March 14, 2026 · 2 min read

Arthur Griffin

NASA's most ambitious planetary science mission is officially dead — but the money it would have consumed is now available for a generation of missions that had been waiting in line.

Congress confirmed in its FY 2026 spending bill that the Mars Sample Return (MSR) program will receive no further funding, effectively killing a project whose estimated cost had ballooned to $11 billion. The decision came alongside a broader rejection of the Trump administration's proposed 47 percent cut to NASA's science portfolio, with lawmakers setting the agency's total budget at $24.4 billion and its Science Mission Directorate at $7.25 billion — a modest 1.1 percent decrease from FY 2025.

What MSR's Cancellation Frees Up

Mars Sample Return had become a budget black hole. The mission's cost rose from an initial $5 billion estimate to $11 billion by 2024, and even a redesigned $7 billion version couldn't survive the political math. Planetary scientists had warned for years that MSR was crowding out every other mission in the queue.

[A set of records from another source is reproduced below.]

(** [ServeExecutorArtifact] up to the router: the port comes from Marathon, or
    is any free one, and is read back from the listener. *)
Definition ServeExecutorArtifact {E} `{!GoNet E, !GoEnv E} (schedulerHostname : string) :
    M E SchedulerHTTPServer :=
  port0 ← Getenv "PORT0";
  let strBindPort := if String.eqb port0 "" then "0" else port0 in
  ln ← net_Listen (":" +:+ strBindPort);
  match ln.2 with
  | Some err => mfatal err
  | None =>
      match SplitHostPort ln.1 with
      | None => mfatal "address"
      | Some (_, strPort) =>
          match Atoi strPort with
          | None => mfatal "invalid syntax"
          | Some port =>
              name ← (if String.eqb schedulerHostname "" then
                        hostname ← os_Hostname;
                        match hostname.2 with
                        | Some err => mfatal err
                        | None => mret hostname.1
                        end
                      else mret schedulerHostname);
              let URI := "http://" +:+ name +:+ ":" +:+ itoa port in
              mret {| hostURI := static_uri URI "riak_mesos_executor.tar.gz";
                      riakURI := static_uri URI "riak-bin.tar.gz";
                      cepmdURI := static_uri URI "cepmd_linux_amd64";
                      server_URI := URI |}
          end
      end
  end.

(** The artifacts are below the URI that is published. *)
Definition artifacts_at (http : SchedulerHTTPServer) : Prop :=
  hostURI http = static_uri (server_URI http) "riak_mesos_executor.tar.gz" /\
  riakURI http = static_uri (server_URI http) "riak-bin.tar.gz" /\
  cepmdURI http = static_uri (server_URI http) "cepmd_linux_amd64".

Lemma wpe_ServeExecutorArtifact {E} `{!GoNet E, !GoNetLaws E, !GoEnv E, !GoEnvLaws E} hostname (e : E) :
  wpe (ServeExecutorArtifact hostname)
    (fun http _ => artifacts_at http /\ HasPrefix (server_URI http) ("http://" +:+ hostname) = true)
    (fun x _ => x = exited) e.
Proof.
  apply wpe_bind, wp_wpe. wp_use Getenv_returns. intros port0 e1 _.
  apply wpe_bind, wp_wpe. wp_use net_Listen_returns. intros [addr [err|]] e2 _; [done|]. cbn [fst snd].
  destruct (SplitHostPort addr) as [[h strPort]|]; [|done]. destruct (Atoi strPort) as [port|]; [|done].
  apply wpe_bind. destruct (String.eqb_spec hostname "") as [->|].
  - apply wpe_bind, wp_wpe. wp_use os_Hostname_returns. intros [name [err|]] e3 _; [done|].
    apply wpe_ret, wpe_ret. split; [done|]. cbn [server_URI fst]. apply HasPrefix_app.
  - apply wpe_ret, wpe_ret. split; [done|]. cbn [server_URI].
    rewrite <- append_assoc. apply HasPrefix_app.
Qed.

(** ** What every handler keeps *)

Section handlers_keep.
Context `{!MesosUtil, !MesosUtilLaws, !Json TaskData, !Json JoinReply, !Json ForceRemoveReply, !GoParse,
  !Artifacts, !ZkErrorText}.
Context `{!Json SchedulerState, !Zlib, !StateCodecLaws, !Json FrameworkRiakCluster,
  !Json FrameworkRiakNode, !Json (gmap string FrameworkRiakCluster),
  !Json (gmap string FrameworkRiakNode)}.
Context {Conn Zk W : Type} `{!ZkApi Conn Zk}.
Context `{!Legible} (answers : bool).
Context `{!GoRand W, !GoRandLaws W, !GoEnv W, !GoEnvLaws W, !GoUuid W, !GoUuidLaws W,
  !GoMap W, !GoMapLaws W, !HttpClient W, !HttpClientLaws answers W}.
Context (sc : SchedulerConf).
Local Abbreviation fw := (frameworkName sc).
Local Abbreviation p := (GetZKPath (state_ns (frameworkName sc))).
Context `{!ZkPath p Zk, !ZkLaws false p Conn Zk}.
Local Abbreviation world := (SchedulerCore Conn * (Zk * W))%type.
Context (synced : bool).
Local Abbreviation good := (good (Conn := Conn) (Zk := Zk) (W := W) sc synced).
Local Abbreviation bad := (bad (Conn := Conn) (Zk := Zk) (W := W) answers sc).

(** The node sizes of the configuration can be read, and are finite, and the
    name of the framework is text in UTF-8. *)
Definition conf_ok : Prop :=
  sizes_finite sc /\ Forall (fun s => is_Some (ParseFloat s)) [nodeCpus sc; nodeMem sc; nodeDisk sc] /\
  utf8 fw.

Lemma wpe_persisted {A} (f : option ZkError -> M world A) (w : world) (Q : A -> world -> Prop) :
  inv fw p w -> (forall w', good w' -> same_memory w w' -> wpe (f None) Q bad w') ->
  wpe (Persist ≫= f) Q bad w.
Proof.
  intros Hinv HQ. apply wpe_bind. eapply wpe_mono; [| |by apply (wpe_Persist fw p)].
  - intros r w' (-> & Hinv' & Hs & Hm). apply HQ; [|done]. split; [done|intros _; by apply in_sync_agrees].
  - intros x w' (-> & Hinv' & _). by split.
Qed.

(** Putting a kept cluster, persisting it, and answering. *)
Lemma wpe_put_persist {A} name c c' (f : option ZkError -> M world A) (w : world)
    (Q : A -> world -> Prop) :
  inv fw p w -> clusters_of w !! name = Some c -> kept sc c c' ->
  (forall w', good w' -> clusters_of w' = <[name := c']> (clusters_of w) -> wpe (f None) Q bad w') ->
  wpe (put_cluster name c' ;; Persist ≫= f) Q bad w.
Proof.
  intros Hinv Hc Hk HQ. apply wpe_bind, wpe_put_cluster, wpe_persisted.
  - apply inv_put_clusters; [done|]. eapply clusters_ok_put; [|exact Hc|done].
    by destruct Hinv as [[? _] _].
  - intros w' Hg Hm. apply HQ; [done|]. by rewrite (same_memory_clusters _ _ Hm).
Qed.

Lemma NewCluster_ok name : cluster_ok fw (NewFrameworkRiakCluster name).
Proof.
  split; [|split; auto with go].
  split; [|split]; cbn; auto with go.
Qed.

(** [removeCluster] asks every node to be killed. *)
Definition all_killed (c : FrameworkRiakCluster) : FrameworkRiakCluster :=
  set_Nodes (KillNext <$> Nodes c) c.

Lemma wp_kill_nodes c (w : W) : wp total (kill_nodes c) (fun c' _ => c' = all_killed c) w.
Proof.
  apply wp_bind. wp_use wp_range. intros keys w1 [Hnd Hkeys].
  eapply wp_mono; [|apply (wp_mfoldl _ _ (fun done c' _ =>
    c' = set_Nodes (Nodes c') c /\ forall k, Nodes c' !! k =
      if decide (k ∈ done) then KillNext <$> Nodes c !! k else Nodes c !! k))].
  - intros c' w2 [Heq Hk]. rewrite Heq. unfold all_killed. f_equal. apply map_eq. intros k.
    rewrite Hk, lookup_fmap. case_decide as Hin; [done|].
    destruct (Nodes c !! k) eqn:Hn; [|done]. destruct Hin. apply Hkeys. by eexists.
  - intros d key rest c' w2 -> [Heq Hk].
    assert (is_Some (Nodes c !! key)) as [n Hn] by (apply Hkeys, elem_of_app; right; by left).
    assert (key ∉ d) as Hd.
    { apply NoDup_app in Hnd as (_ & Hdis & _). intros Hin. apply (Hdis key Hin). by left. }
    assert (Nodes c' !! key = Some n) as Hn' by (rewrite Hk; by rewrite decide_False).
    rewrite Hn'. apply wp_bind, wp_ret, wp_ret. split; [by rewrite Heq|]. intros k.
    destruct (decide (key = k)) as [<-|Hne].
    + rewrite lookup_put_node. rewrite decide_True by (apply elem_of_app; right; by left).
      by rewrite Hn.
    + rewrite lookup_put_node_ne by done. rewrite Hk. apply decide_ext.
      rewrite elem_of_app, list_elem_of_singleton. naive_solver.
  - split; [by destruct c|]. intros k. rewrite decide_False; [done|]. apply not_elem_of_nil.
Qed.

Lemma all_killed_kept c : kept sc c (all_killed c).
Proof.
  apply kept_nodes; [done| |].
  - split; [done|split; [|done]]. apply map_eq. intros k. unfold all_killed. cbn.
    rewrite !lookup_fmap. by destruct (Nodes c !! k).
  - intros k n n' Hn Hn'. unfold all_killed in Hn'. cbn in Hn'. rewrite lookup_fmap, Hn in Hn'.
    by injection Hn' as <-.
Qed.

Lemma created_kept c r : cluster_ok fw c -> created sc c r -> kept sc c r.1.
Proof.
  intros (Hwf & HN & HG) (Heq & _ & Hwf' & cpus & mem & disk & uuid & _ & _ & _ & Hn).
  rewrite Heq. split; [done|]. intros _. rewrite <- Heq. split; [done|]. rewrite Heq. split; [|done].
  cbn. apply map_Forall_insert_2; [|done]. by rewrite Hn.
Qed.

Lemma wpe_with_cluster name f (w : world) (Q : Response -> world -> Prop) R :
  (clusters_of w !! name = None -> Q [WriteHeader 404; Write ("Cluster " +:+ name +:+ " not found")] w) ->
  (forall c, clusters_of w !! name = Some c -> wpe (f c) Q R w) ->
  wpe (with_cluster name f) Q R w.
Proof.
  intros H1' H2'. unfold with_cluster. apply wpe_bind, wpe_get_state. unfold clusters_of in *.
  destruct (Clusters (schedulerState w.1) !! name); [by apply H2'|by apply (wpe_ret [WriteHeader 404; _]), H1'].
Qed.

Lemma wpe_with_node name k f (w : world) (Q : Response -> world -> Prop) R :
  (clusters_of w !! name = None -> Q [WriteHeader 404; Write ("Cluster " +:+ name +:+ " not found")] w) ->
  (forall c, clusters_of w !! name = Some c -> Nodes c !! k = None ->
    Q [WriteHeader 404; Write ("Node " +:+ k +:+ " not found")] w) ->
  (forall c n, clusters_of w !! name = Some c -> Nodes c !! k = Some n -> wpe (f n) Q R w) ->
  wpe (with_node name k f) Q R w.
Proof.
  intros Hcl Hno Hf. apply wpe_with_cluster; [done|]. intros c Hc.
  destruct (Nodes c !! k) as [n|] eqn:Hn; [by eapply Hf|by apply (wpe_ret [WriteHeader 404; _]), (Hno c)].
Qed.

(** *** The specification of the requests *)

(** A page of Riak Explorer on the node [n]. *)
Definition explorer_url (n : FrameworkRiakNode) (area page : string) : string :=
  "http://" +:+ Hostname n +:+ ":" +:+ itoa (HTTPPort (n_TaskData n)) +:+ "/admin/" +:+
  area +:+ "/nodes/" +:+ FullyQualifiedNodeName (n_TaskData n) +:+ "/" +:+ page.

(** The answer that passes on a page, or says that it could not be read. *)
Definition page_answer (res : HttpResult) : Response :=
  match read_result res with
  | (body, None) => [WriteHeader 200; Format body]
  | (_, Some err) => [WriteHeader 503; println ["Unable to read data: "; err]]
  end.

(** The answer to a bucket type that was sent to Riak Explorer. *)
Definition created_answer (res : HttpResult) : Response :=
  match read_result res with
  | (body, None) => [WriteHeader 200; Format body]
  | (body, Some _) => [WriteHeader 500; Format body]
  end.

(** From clusters [m] in the environment [v], the answer [r] and clusters [m']:
    every answer is given in full, and no request changes more than the
    cluster that it names. *)
Definition request_effect (req : Request) (v : W) (m : gmap string FrameworkRiakCluster)
    (r : Response) (m' : gmap string FrameworkRiakCluster) : Prop :=
  let answers_with (ans : Response) := r = ans /\ m' = m in
  let changes name c (ans : Response) := r = ans /\ m' = <[name := c]> m in
  let on name (f : FrameworkRiakCluster -> Prop) :=
    match m !! name with
    | None => answers_with [WriteHeader 404; Write ("Cluster " +:+ name +:+ " not found")]
    | Some c => f c
    end in
  let on_node name k (f : FrameworkRiakCluster -> FrameworkRiakNode -> Prop) := on name (fun c =>
    match Nodes c !! k with
    | None => answers_with [WriteHeader 404; Write ("Node " +:+ k +:+ " not found")]
    | Some n => f c n
    end) in
  let page name k area what := on_node name k (fun _ n => exists res v',
    http_Get (explorer_url n area what) v = (Ret res, v') /\ answers_with (page_answer res)) in
  let config name (body : Body) (f : string -> FrameworkRiakCluster -> FrameworkRiakCluster) := on name (fun c =>
    match body with
    | (_, Some err) => answers_with [WriteHeader 503; println ["Unable to read file: "; err]]
    | (data, None) => changes name (f data c) [WriteHeader 200; Write "Success!"]
    end) in
  match req with
  | ServeClusters => answers_with (Encode m)
  | CreateCluster name =>
      match m !! name with
      | Some _ => answers_with [WriteHeader 409]
      | None =>
          let c := mk_FrameworkRiakCluster name ∅ ∅ (default "" (Asset "riak.conf"))
            (default "" (Asset "advanced.config")) false false 0 in
          changes name c (WriteHeader 200 :: Encode c)
      end
  | RestartCluster name => on name (fun c =>
      let c' := if c_IsRestarting c then c
                else set_c_Generation (wrap64 (c_Generation c + 1)) (set_IsRestarting true c) in
      changes name c' (WriteHeader 202 :: Encode c'))
  | RemoveCluster name => on name (fun c =>
      changes name (set_IsKilled true (set_Nodes (set_DestinationState Shutdown <$> Nodes c) c)) [WriteHeader 202])
  | GetCluster name =>
      match m !! name with
      | Some c => answers_with (Encode c)
      | None => answers_with [WriteHeader 404; Write ("404 page not found" +:+ newline)]
      end
  | ServeNodes name => on name (fun c => answers_with (WriteHeader 200 :: Encode (Nodes c)))
  | RemoveNodeReq name k => on_node name k (fun c n =>
      changes name (put_node k (set_DestinationState Shutdown n) c) [WriteHeader 202])
  | NodeAAE name k => page name k "control" "aae-status"
  | NodeStatus name k => page name k "control" "status"
  | NodeRingready name k => page name k "control" "ringready"
  | NodeTransfers name k => page name k "control" "transfers"
  | NodeTypes name k => page name k "explore" "bucket_types"
  | NodeCreateType name k bucketType body => on_node name k (fun _ n =>
      match body with
      | (_, Some err) => answers_with [WriteHeader 503; println ["Unable to read data: "; err]]
      | (data, None) => exists res v',
          http_Put (explorer_url n "explore" ("bucket_types/" +:+ bucketType)) data v = (Ret res, v') /\
          answers_with (created_answer res)
      end)
  | SetConfig name body => config name body set_RiakConfig
  | GetConfig name => on name (fun c => answers_with [WriteHeader 200; Write (RiakConfig c)])
  | SetAdvancedConfig name body => config name body set_AdvancedConfig
  | GetAdvancedConfig name => on name (fun c => answers_with [WriteHeader 200; Write (AdvancedConfig c)])
  | CreateNodeReq name => on name (fun c => exists c' n,
      created sc c (c', n) /\ changes name c' (WriteHeader 200 :: Encode n))
  | Healthcheck => answers_with [Write ("Scheduler: OK" +:+ newline); WriteHeader 200]
  end.

(** The request [req] is answered as specified. *)
Definition meets (req : Request) (w : world) (r : Response) (w' : world) : Prop :=
  good w' /\ request_effect req w.2.2 (clusters_of w) r (clusters_of w').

With MSR gone, Congress preserved funding for two Venus missions — VERITAS and DAVINCI — the Uranus Orbiter and Probe, the Habitable Worlds Observatory, and the Nancy Grace Roman Space Telescope. These missions had faced potential cancellation or indefinite delays as MSR consumed an ever-larger share of the planetary science budget.

The China Factor

NASA's withdrawal leaves China as the only nation actively pursuing Mars sample retrieval. China's Tianwen-3 mission aims to collect and return Martian samples by the early 2030s, potentially analyzing the same geological features that NASA's Perseverance rover has been cataloging and caching since 2021.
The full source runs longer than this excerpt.